她把脸往柳殷的颈窝里埋了更深一些,鼻尖蹭了蹭她的皮肤,像一只在找舒服姿势的猫。
柳殷等了一会儿,没有等到回答。她低头看了一眼——只能看见黑嘉宁的头顶和一小片通红的耳尖。
她轻轻地笑了一声。
那个笑声很轻,轻得像风,但胸腔的震动传到了黑嘉宁的脸颊上,又传到了她的心里,让她的心跳漏了一拍。
“不说话?”
柳殷问。
黑嘉宁闷在她颈窝里,声音被压得又低又模糊。
“……说什么。”
柳殷的手停在她的背上,指尖隔着真丝睡袍的面料,感受着她脊柱的弧度——一节一节的,微微凸起,像是山脊的轮廓。
“说——”
柳殷的声音拖长了一点,像是在思考措辞。然后她低下头,嘴唇凑到黑嘉宁的耳边,声音低得像是从喉咙深处挤出来的气音。
“说你为什么选黑色。”
黑嘉宁的身体微微一僵。
然后她从柳殷的颈窝里抬起头来,两个人的脸离得很近——近到柳殷能看见她睫毛上挂着的一颗细小的水珠,不知道是没干的头发滴上去的,还是别的什么原因。

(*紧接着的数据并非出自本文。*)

(** * diff_heu_heu: the graph-diff engine of the heuristics-net comparer

    A shallow embedding of [diff_heu_heu.py] (the identity resolver, the
    set-diff engine, the canonicalizer and the diff renderer) together with
    the properties the specification states about them.

    Conventions of the embedding.
    - A Python [dict] is an insertion-ordered association list: iteration
      visits the keys in insertion order, an assignment to an existing key
      keeps the key's position, an assignment to a fresh key appends.  The
      order is kept because the loops of the program iterate over dicts and
      because one property is about independence from that order.
    - A Python [set] is a [gset]; [list(s)] enumerates it with [elements].
      Python leaves that order unspecified, so the properties below speak
      about membership, duplicates and permutations only.
    - An edge is a 2-tuple of node names: [edge[0]] and [edge[1]] are the
      projections, iterating over it yields both names.
    - A call that may raise returns in the error monad [result]; the calls
      that write (print, render) thread the state of the outside world.
    - The built-ins [float], [-] on floats and [round(_, 3)] come from an
      interface [PyFloatOps]; [binary64_ops] implements it on IEEE 754
      binary64 numbers for ASCII text. *)

From Stdlib Require Import ZArith String Ascii List SpecFloat.
From stdpp Require Import base list strings gmap.

Local Open Scope string_scope.
Local Open Scope list_scope.

#[local] Set Warnings "-clear-no-such-hyp".

(** ** Exceptions and the error monad *)

Inductive exn : Type :=
  | ValueError   (* float() applied to a string that is not a number *)
  | KeyError     (* d[k] on an absent key *)
  | RenderError. (* dot.render could not write the diagram *)

Definition result (A : Type) : Type := exn + A.

Definition raise {A} (e : exn) : result A := inl e.
Definition ret {A} (a : A) : result A := inr a.

Definition rbind {A B} (m : result A) (k : A → result B) : result B :=
  match m with
  | inl e => inl e
  | inr a => k a
  end.

Notation "'try' x <- m 'in' k" := (rbind m (fun x => k))
  (at level 10, x pattern, m at level 100, k at level 200).

(** ** Python strings *)

Definition space : ascii := " "%char.

(** [s.split(' ')[0]]: the text before the first space (all of [s] when it
    has none, the empty string when [s] starts with a space). *)
Fixpoint first_token (s : string) : string :=
  match s with
  | EmptyString => EmptyString
  | String c rest => if Ascii.eqb c space then EmptyString else String c (first_token rest)
  end.

(** ** Python dictionaries *)

Abbreviation dict K V := (list (K * V)).

Section Dict.
Context {K V : Type} `{EqDecision K}.

(** [d.get(k)], [None] on a miss. *)
Fixpoint dict_get (k : K) (d : dict K V) : option V :=
  match d with
  | [] => None
  | (k', v) :: rest => if decide (k = k') then Some v else dict_get k rest
  end.

(** [d.get(k, dflt)] *)
Definition dict_get_default (k : K) (dflt : V) (d : dict K V) : V :=
  default dflt (dict_get k d).

(** [d[k]] *)
Definition dict_item (k : K) (d : dict K V) : result V :=
  match dict_get k d with
  | Some v => ret v
  | None => raise KeyError
  end.

(** [k in d] *)
Definition dict_mem (k : K) (d : dict K V) : bool :=
  bool_decide (is_Some (dict_get k d)).

(** [d[k] = v] *)
Fixpoint dict_set (k : K) (v : V) (d : dict K V) : dict K V :=
  match d with
  | [] => [(k, v)]
  | (k', v') :: rest =>
      if decide (k = k') then (k', v) :: rest else (k', v') :: dict_set k v rest
  end.

(** [list(d)], the keys in iteration order *)
Definition dict_keys (d : dict K V) : list K := d.*1.

(** [dict(pairs)] and the dict comprehension [{k: v for k, v in pairs}] *)
Definition dict_of_pairs (ps : list (K * V)) : dict K V :=
  foldl (λ acc kv, dict_set kv.1 kv.2 acc) [] ps.

(** Every dict a Python program holds has pairwise distinct keys. *)
Definition dict_wf (d : dict K V) : Prop := NoDup (dict_keys d).
End Dict.

(** ** Python floats

    What [diff] needs from the number tower: the conversion [float(s)] of a
    string (which raises ValueError, here [None]), the difference of two
    floats and [round(x, 3)]. *)

Class PyFloatOps : Type := {
  pyfloat : Type;
  float : string → option pyfloat;
  float_sub : pyfloat → pyfloat → pyfloat;
  round3 : pyfloat → pyfloat
}.

(** *** The binary64 implementation

    Python floats are IEEE 754 binary64 numbers ([spec_float] with precision
    53 and maximal exponent 1024).  The text given to [float] is read as
    ASCII: white space and digits outside ASCII, which Python also accepts,
    are not recognised here. *)

Module Binary64.
Local Open Scope Z_scope.

Definition prec : Z := 53.
Definition emax : Z := 1024.

(** The double nearest (ties to even) to [n * 10^e10], with sign [neg];
    [n] is a natural number.  Overflow gives an infinity, underflow a
    zero, as strtod does. *)
Definition of_decimal (neg : bool) (n : Z) (e10 : Z) : spec_float :=
  match n with
  | Zpos m =>
      if 0 <=? e10
      then binary_round prec emax neg (Z.to_pos (Z.pos m * 10 ^ e10)) 0
      else SFdiv prec emax (S754_finite neg m 0)
                           (S754_finite false (Z.to_pos (10 ^ (- e10))) 0)
  | _ => S754_zero neg
  end.

(** [x - y] *)
Definition sub (x y : spec_float) : spec_float := SFsub prec emax x y.

(** The integer nearest to [m * 2^e * 10^3], ties to even. *)
Definition scaled_half_even (m : positive) (e : Z) : Z :=
  if 0 <=? e then Z.pos m * 2 ^ e * 1000
  else
    let d := 2 ^ (- e) in
    let q := (Z.pos m * 1000) / d in
    let r := (Z.pos m * 1000) mod d in
    match (2 * r) ?= d with
    | Lt => q
    | Gt => q + 1
    | Eq => if Z.even q then q else q + 1
    end.

(** [round(x, 3)]: the exact value of [x] is rounded half-even to three
    decimals, and the decimal obtained is converted back to the nearest
    double; nan and the infinities round to themselves. *)
Definition round_3 (x : spec_float) : spec_float :=
  match x with
  | S754_finite s m e => of_decimal s (scaled_half_even m e) (-3)
  | _ => x
  end.

(** **** [float(s)] for a string *)

Definition is_space (c : ascii) : bool :=
  let n := nat_of_ascii c in
  ((9 <=? n)%nat && (n <=? 13)%nat) || ((28 <=? n)%nat && (n <=? 32)%nat).

Definition is_digit (c : ascii) : bool :=
  let n := nat_of_ascii c in (48 <=? n)%nat && (n <=? 57)%nat.

Definition digit_val (c : ascii) : Z := Z.of_nat (nat_of_ascii c) - 48.

Definition digits_val (ds : list ascii) : Z :=
  fold_left (λ acc c, 10 * acc + digit_val c) ds 0.

Definition lower (c : ascii) : ascii :=
  let n := nat_of_ascii c in
  if ((65 <=? n)%nat && (n <=? 90)%nat)%bool then ascii_of_nat (n + 32) else c.

Fixpoint drop_spaces (l : list ascii) : list ascii :=
  match l with
  | c :: rest => if is_space c then drop_spaces rest else l
  | [] => []
  end.

Definition strip (l : list ascii) : list ascii :=
  rev (drop_spaces (rev (drop_spaces l))).

(** An underscore may only stand between two digits; the underscores are
    removed. *)
Fixpoint remove_underscores (prev : ascii) (l : list ascii) : option (list ascii) :=
  match l with
  | [] => if Ascii.eqb prev "_" then None else Some []
  | c :: rest =>
      if Ascii.eqb c "_" then
        if is_digit prev then remove_underscores c rest else None
      else if (Ascii.eqb prev "_" && negb (is_digit c))%bool then None
      else cons c <$> remove_underscores c rest
  end.

(** The longest prefix of digits, and what follows it. *)
Fixpoint span_digits (l : list ascii) : list ascii * list ascii :=
  match l with
  | c :: rest =>
      if is_digit c then let '(ds, tl) := span_digits rest in (c :: ds, tl)
      else ([], l)
  | [] => ([], [])
  end.

Definition split_sign (l : list ascii) : bool * list ascii :=
  match l with
  | "-"%char :: rest => (true, rest)
  | "+"%char :: rest => (false, rest)
  | _ => (false, l)
  end.

(** [e], an optional sign and at least one digit, up to the end of the
    text; no exponent part at all counts as exponent 0. *)
Definition parse_exponent (l : list ascii) : option Z :=
  match l with
  | [] => Some 0
  | c :: rest =>
      if Ascii.eqb (lower c) "e" then
        let '(neg, rest') := split_sign rest in
        match span_digits rest' with
        | ((_ :: _) as ds, []) => Some (if neg then - digits_val ds else digits_val ds)
        | _ => None
        end
      else None
  end.

(** digits [. digits] [exponent], with a digit before or after the point *)
Definition parse_decimal (neg : bool) (l : list ascii) : option spec_float :=
  let '(ip, rest) := span_digits l in
  let '(fp, rest') :=
    match rest with
    | "."%char :: r => span_digits r
    | _ => ([], rest)
    end in
  match ip ++ fp with
  | [] => None
  | ds =>
      e ← parse_exponent rest';
      Some (of_decimal neg (digits_val ds) (e - Z.of_nat (length fp)))
  end.

Definition parse_inf_or_nan (neg : bool) (l : list ascii) : option spec_float :=
  let w := string_of_list_ascii (map lower l) in
  if decide (w = "inf" ∨ w = "infinity") then Some (S754_infinity neg)
  else if decide (w = "nan") then Some S754_nan
  else None.

Definition of_string (s : string) : option spec_float :=
  l ← remove_underscores "000"%char (strip (list_ascii_of_string s));
  let '(neg, body) := split_sign l in
  match parse_decimal neg body with
  | Some x => Some x
  | None => parse_inf_or_nan neg body
  end.
End Binary64.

黑嘉宁看着她,嘴唇微微张开,又合上。她的表情在暖色的灯光下显得格外柔软——没有刚才那种刻意的、带着试探的撩拨,也没有那种被看穿之后的恼羞成怒,只有一种——
一种坦然的、不再遮掩的、把自己摊开给对方看的脆弱。
“因为黑色显白。”
“黑色显瘦。”
她说。
柳殷:“……”
柳殷看着她,沉默了两秒。
然后她笑了。
她的眼睛弯成了两道月牙,眼角挤出了一道细细的笑纹,笑声从喉咙里溢出来,低沉而愉悦,像是一首被轻轻哼唱的歌。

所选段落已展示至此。